Among those trying to obtain aid is Pabitra Bora, who works for an Assam hydroelectric power and whose three-room house was recently flooded.

“The water gushed in at night. We had no warning and no time to salvage anything. Some neighbors brought a boat and we escaped,” Bora told VOA.

He has taken shelter in a library with his family but says the floods have taken away everything from him. “I have no idea what my future holds -- even managing to get two meals a day is difficult just now.”

There may, however, be no early relief in sight. The Brahmaputra River, which runs through northeast India into Bangladesh is flowing above the danger level at several places, even as monsoons are likely to pick up pace in the coming weeks.
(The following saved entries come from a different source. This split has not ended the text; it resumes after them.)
(** ** Runs of [setup_project] to the end, and runs cut short *)

Lemma setup_project_effect
    config project_name package_name github_org author_name author_email year w :
  config !! "project_name"%string = Some project_name ->
  config !! "package_name"%string = Some package_name ->
  config !! "github_org"%string = Some github_org ->
  config !! "author_name"%string = Some author_name ->
  config !! "author_email"%string = Some author_email ->
  config !! "year"%string = Some year ->
  let f :=
    replace_items
      (items (replacements_of project_name package_name github_org
                author_name author_email year)) in
  let g := fun c =>
    replace c (lit "<repository-url>")
      (repository_url github_org package_name) in
  (forall p, In p files_to_update -> fs w !! p <> Some NoAccess) ->
  (forall p, In p repository_url_files ->
     succeeds g (rewritten f (fs w !! p)) = true) ->
  exists w',
    setup_project config w = (Ok tt, w')
    /\ stdin w' = stdin w
    /\ last (stdout w') = Some (SetupComplete project_name)
    /\ forall p,
         fs w' !! p
         = after_setup
             (replacements_of project_name package_name github_org
                author_name author_email year)
             (repository_url github_org package_name) (fs w) p.
Proof.
  intros H1 H2 H3 H4 H5 H6 f g Hacc Hok.
  set (replacements := replacements_of _ _ _ _ _ _) in *.
  destruct (process_each_file_effect replacements w)
    as (w1 & E1 & _ & I1 & F1).
  destruct (examined_all (fs w) files_to_update Hacc) as [Ea Ef].
  rewrite Ef in E1. rewrite Ea in F1.
  destruct (repository_url_pass config github_org package_name w1 H3 H2)
    as (w2 & E2 & _ & I2 & R1 & R2 & F2).
  fold g in E2, R1, R2.
  assert (N1 : fs w1 !! "README.md"%string
               = rewritten f (fs w !! "README.md"%string)).
  { rewrite F1. rewrite decide_True; [done|]. by compute_done. }
  assert (N2 : fs w1 !! "docs/index.md"%string
               = rewritten f (fs w !! "docs/index.md"%string)).
  { rewrite F1. rewrite decide_True; [done|]. by compute_done. }
  rewrite N1, N2 in E2, R2. rewrite N1 in R1.
  rewrite (Hok "README.md"%string) in E2, R2 by (simpl; tauto).
  rewrite (Hok "docs/index.md"%string) in E2 by (simpl; tauto).
  cbn [andb] in E2.
  exists (emit (SetupComplete project_name) w2).
  split; [|split; [|split]].
  - rewrite (setup_project_passes _ _ _ _ _ _ _ _ H1 H2 H3 H4 H5 H6).
    fold replacements.
    by rewrite (bind_ok _ _ _ _ _ E1), (bind_ok _ _ _ _ _ E2).
  - simpl. congruence.
  - simpl. apply last_snoc.
  - intros p. simpl. unfold after_setup, repository_url_files.
    fold f. fold g.
    destruct (decide (p = "README.md"%string)) as [->|Hp1].
    { rewrite R1. rewrite !decide_True; [done| |]; by compute_done. }
    destruct (decide (p = "docs/index.md"%string)) as [->|Hp2].
    { rewrite R2. rewrite !decide_True; [done| |]; by compute_done. }
    rewrite (F2 p Hp1 Hp2), F1.
    rewrite (decide_False (P := p ∈ [_; _])); [done|].
    intros [?|[?|?%elem_of_nil]%elem_of_cons]%elem_of_cons; done.
Qed.

(** X10.  A run to the end.  On a fresh template, with six answers and
    an affirmative seventh, when every target path can be examined and
    the second pass can rewrite [README.md] and [docs/index.md] (each
    is absent after the main pass, or readable and writable with a new
    text that can be encoded), [main] returns with status 0 after the
    closing message, having read exactly the seven answers.  Every
    target file that could be read and opened for writing holds its
    text, as read in text mode, with the map applied, or nothing if
    that text could not be encoded; the two documentation files have
    [<repository-url>] replaced after that; every other path holds
    what it held. *)
Theorem main_sets_up_template
    (w : world) (a1 a2 a3 a4 a5 a6 answer : str) (rest : list event) :
  unconfigured w ->
  stdin w
  = Line a1 :: Line a2 :: Line a3 :: Line a4 :: Line a5 :: Line a6
    :: Line answer :: rest ->
  in_list (lower (strip answer)) [ []; lit "y"; lit "yes" ] = true ->
  let project_name := py_or (strip a1) (cwd_name w) in
  let package_name := py_or (strip a2) (default_package_name project_name) in
  let github_org := py_or (strip a3) (lit "ethereum") in
  let author_name := py_or (strip a4) (lit "Ethereum Foundation") in
  let author_email := py_or (strip a5) (lit "security@ethereum.org") in
  let year := py_or (strip a6) (str_of_N (now_year w)) in
  let replacements :=
    replacements_of project_name package_name github_org
      author_name author_email year in
  let url := lit "https://github.com/" ++ github_org ++ lit "/" ++ package_name in
  (forall p, In p files_to_update -> fs w !! p <> Some NoAccess) ->
  (forall p, In p repository_url_files ->
     succeeds (fun c => replace c (lit "<repository-url>") url)
       (rewritten (replace_items (items replacements)) (fs w !! p)) = true) ->
  exists w',
    main w = (Ok tt, w')
    /\ exit_status (main w).1 = 0%Z
    /\ stdin w' = rest
    /\ last (stdout w') = Some (SetupComplete project_name)
    /\ forall p, fs w' !! p = after_setup replacements url (fs w) p.
Proof.
  intros Hu Hin Hyes project_name package_name github_org author_name
    author_email year replacements url Hacc Hok.
  destruct (config_of_lookups (cwd_name w) (now_year w) a1 a2 a3 a4 a5 a6)
    as (L1 & L2 & L3 & L4 & L5 & L6).
  set (config := config_of _ _ _ _ _ _ _ _) in *.
  destruct (setup_project_effect config _ _ _ _ _ _
              (emit ConfirmPrompt (before_confirmation w config a1 rest))
              L1 L2 L3 L4 L5 L6 Hacc Hok)
    as (w' & E & I & O & F).
  rewrite (accepted_confirmation_runs_setup w _ _ _ _ _ _ _ _ Hu Hin Hyes).
  fold config. unfold try_except. rewrite E. simpl.
  exists w'. repeat split; [exact I|exact O|exact F].
Qed.

Lemma main_sets_up_template_witness :
  let w := World template (lit "My Specs") 2026 (repeat (Line []) 7) [] in
  exists w',
    main w = (Ok tt, w')
    /\ fs w' !! "pyproject.toml"%string
       = Some (Node (Some (lit "name = 'my-specs'")) true)
    /\ fs w' !! "README.md"%string = None.
Proof.
  intros w.
  destruct (main_sets_up_template w [] [] [] [] [] [] [] [])
    as (w' & E & _ & _ & _ & F).
  - exists (lit "name = '{PACKAGE_NAME}'"), true.
    split; vm_compute; reflexivity.
  - reflexivity.
  - reflexivity.
  - intros p [<-|[<-|[<-|[<-|[<-|[<-|[<-|[]]]]]]]]; vm_compute; discriminate.
  - intros p [<-|[<-|[]]]; vm_compute; reflexivity.
  - exists w'. split; [exact E|].
    split; rewrite F; vm_compute; reflexivity.
Defined.

(** X11.  The second loop has no [try].  When every target path can
    be examined and [README.md] exists but cannot be read, or cannot
    be opened for writing, [setup_project] raises in that loop after
    the main pass has run to its end: the world is the one the main
    pass left, each target file that could be read and opened for
    writing already rewritten (or emptied, if its new text could not
    be encoded), [<repository-url>] replaced nowhere and no closing
    message.  Inside [main] the exception ends the process with
    status 1. *)
Theorem repository_url_failure_after_main_pass
    (w : world) (config : gmap string str) (d : option str) (wr : bool)
    (project_name package_name github_org author_name author_email year : str) :
  config !! "project_name"%string = Some project_name ->
  config !! "package_name"%string = Some package_name ->
  config !! "github_org"%string = Some github_org ->
  config !! "author_name"%string = Some author_name ->
  config !! "author_email"%string = Some author_email ->
  config !! "year"%string = Some year ->
  (forall p, In p files_to_update -> fs w !! p <> Some NoAccess) ->
  fs w !! "README.md"%string = Some (Node d wr) ->
  d = None \/ wr = false ->
  let replacements :=
    replacements_of project_name package_name github_org
      author_name author_email year in
  exists w1,
    process_each_file replacements w = (Ok tt, w1)
    /\ setup_project config w = (Raise IOFailure, w1)
    /\ try_except (setup_project config) main_except w
       = (Raise (SystemExit 1), emit (ErrorOccurred IOFailure) w1)
    /\ forall p,
         fs w1 !! p
         = if decide (p ∈ files_to_update)
           then rewritten (replace_items (items replacements)) (fs w !! p)
           else fs w !! p.
Proof.
  intros H1 H2 H3 H4 H5 H6 Hacc Hf Hbad replacements.
  destruct (process_each_file_effect replacements w)
    as (w1 & E1 & _ & _ & F1).
  destruct (examined_all (fs w) files_to_update Hacc) as [Ea Ef].
  rewrite Ef in E1. rewrite Ea in F1.
  assert (Hf1 : fs w1 !! "README.md"%string = Some (Node d wr)).
  { rewrite F1, Hf. destruct (decide _); [|done].
    by destruct Hbad as [->| ->]; [|destruct d]. }
  assert (E2 : update_repository_url config w1 = (Raise IOFailure, w1)).
  { unfold update_repository_url. cbn [for_each].
    apply bind_raise.
    rewrite (bind_ok _ _ w1 true w1)
      by (unfold path_exists; rewrite Hf1; reflexivity).
    cbn beta iota. destruct d as [c|].
    - rewrite (bind_ok _ _ w1 (universal_newlines c) w1)
        by (unfold read_text; rewrite Hf1; reflexivity).
      unfold getitem. rewrite H3, H2.
      rewrite (bind_ok _ _ w1 github_org w1) by reflexivity.
      rewrite (bind_ok _ _ w1 package_name w1) by reflexivity.
      unfold write_text. rewrite Hf1.
      destruct Hbad as [Hd|Hw]; [done|]. by rewrite Hw.
    - apply bind_raise. unfold read_text. by rewrite Hf1. }
  assert (E : setup_project config w = (Raise IOFailure, w1)).
  { rewrite (setup_project_passes _ _ _ _ _ _ _ _ H1 H2 H3 H4 H5 H6).
    fold replacements.
    by rewrite (bind_ok _ _ _ _ _ E1), (bind_raise _ _ _ _ _ E2). }
  exists w1. split; [exact E1|]. split; [exact E|]. split; [|exact F1].
  unfold try_except. by rewrite E.
Qed.
(** * build.py: the incremental build of the language library

    A shallow embedding of [build_library] from [build.py] and the
    properties of its rebuild decision, source discovery, per-unit flag
    selection, linking and error paths.

    The file system is a finite map from paths to modification times, the
    toolchain (distutils) is an oracle carried by the host record, and the
    function itself runs in a small state-and-exception monad that also
    logs every toolchain call. *)

From Stdlib Require Import ZArith Ascii String List Lia.
From stdpp Require Import base option list gmap strings.

Local Open Scope Z_scope.

(** ** Python's string tests *)

Module Str.

Abbreviation chars := String.list_ascii_of_string (only parsing).

(** [s.startswith(p)] *)
Definition startswith (s p : string) : bool :=
  bool_decide (chars p `prefix_of` chars s).

(** [s.endswith(p)] *)
Definition endswith (s p : string) : bool :=
  bool_decide (chars p `suffix_of` chars s).

End Str.

(** ** [os.path]: the pure part

    [os.path] is [posixpath] or [ntpath] depending on the host; the build
    uses its [join] and [dirname]. *)

Class PathModule := {
  join : string → string → string;
  dirname : string → string
}.

Module posixpath.

Definition sep : ascii := "/"%char.

(** [posixpath.join(a, b)] for one extra component. *)
Definition join (a b : string) : string :=
  if Str.startswith b "/" then b
  else if bool_decide (a = "") || Str.endswith a "/" then a +:+ b
  else a +:+ "/" +:+ b.

(** [p[:p.rfind('/') + 1]] *)
Fixpoint head_of (p : string) : string :=
  match p with
  | "" => ""
  | String c rest =>
      let h := head_of rest in
      if bool_decide (c = sep) || negb (bool_decide (h = ""))
      then String c h else ""
  end.

(** [head == '/' * len(head)] *)
Fixpoint all_sep (p : string) : bool :=
  match p with
  | "" => true
  | String c rest => bool_decide (c = sep) && all_sep rest
  end.

(** [head.rstrip('/')] *)
Fixpoint rstrip_sep (p : string) : string :=
  match p with
  | "" => ""
  | String c rest =>
      let r := rstrip_sep rest in
      if bool_decide (r = "") && bool_decide (c = sep) then ""
      else String c r
  end.

(** [posixpath.dirname(p)] *)
Definition dirname (p : string) : string :=
  let head := head_of p in
  if negb (bool_decide (head = "")) && negb (all_sep head)
  then rstrip_sep head else head.

End posixpath.

Definition posix : PathModule :=
  {| join := posixpath.join; dirname := posixpath.dirname |}.

(** A file name made of one plain component: no separator, no drive. *)
Definition plain_name (b : string) : bool :=
  forallb (λ c, negb (bool_decide (c ∈ ["/"; "\"; ":"]%char)))
          (String.list_ascii_of_string b).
“It could turn out to be a long-drawn crisis,” Saikia said, “Embankments and roads are already damaged. How will they be repaired in time for more intense rains that could come in the next two months?”

The impact of events triggered by climate change is particularly severe in areas where millions of people depend on farming small plots of land for sustenance.

In Assam, the first bout of flooding came in May as people were harvesting rice. Much of that harvest has been washed away. In India, this year's early heat wave shriveled the wheat crop in March, reducing harvests and prompting the government to ban wheat exports.

An International Food Policy Research Institute report last month warned that India’s food production could drop by 16% and the number of those at risk for hunger could increase by 2030 due to climate change.

“Rapid changes due to climate change have been taking place for about five years but we have not taken appropriate action to plan for these,” Prakash said.

“As a result people in climate vulnerable zones are getting trapped year after year in climate catastrophes and are unable to come out of the cycle of poverty.”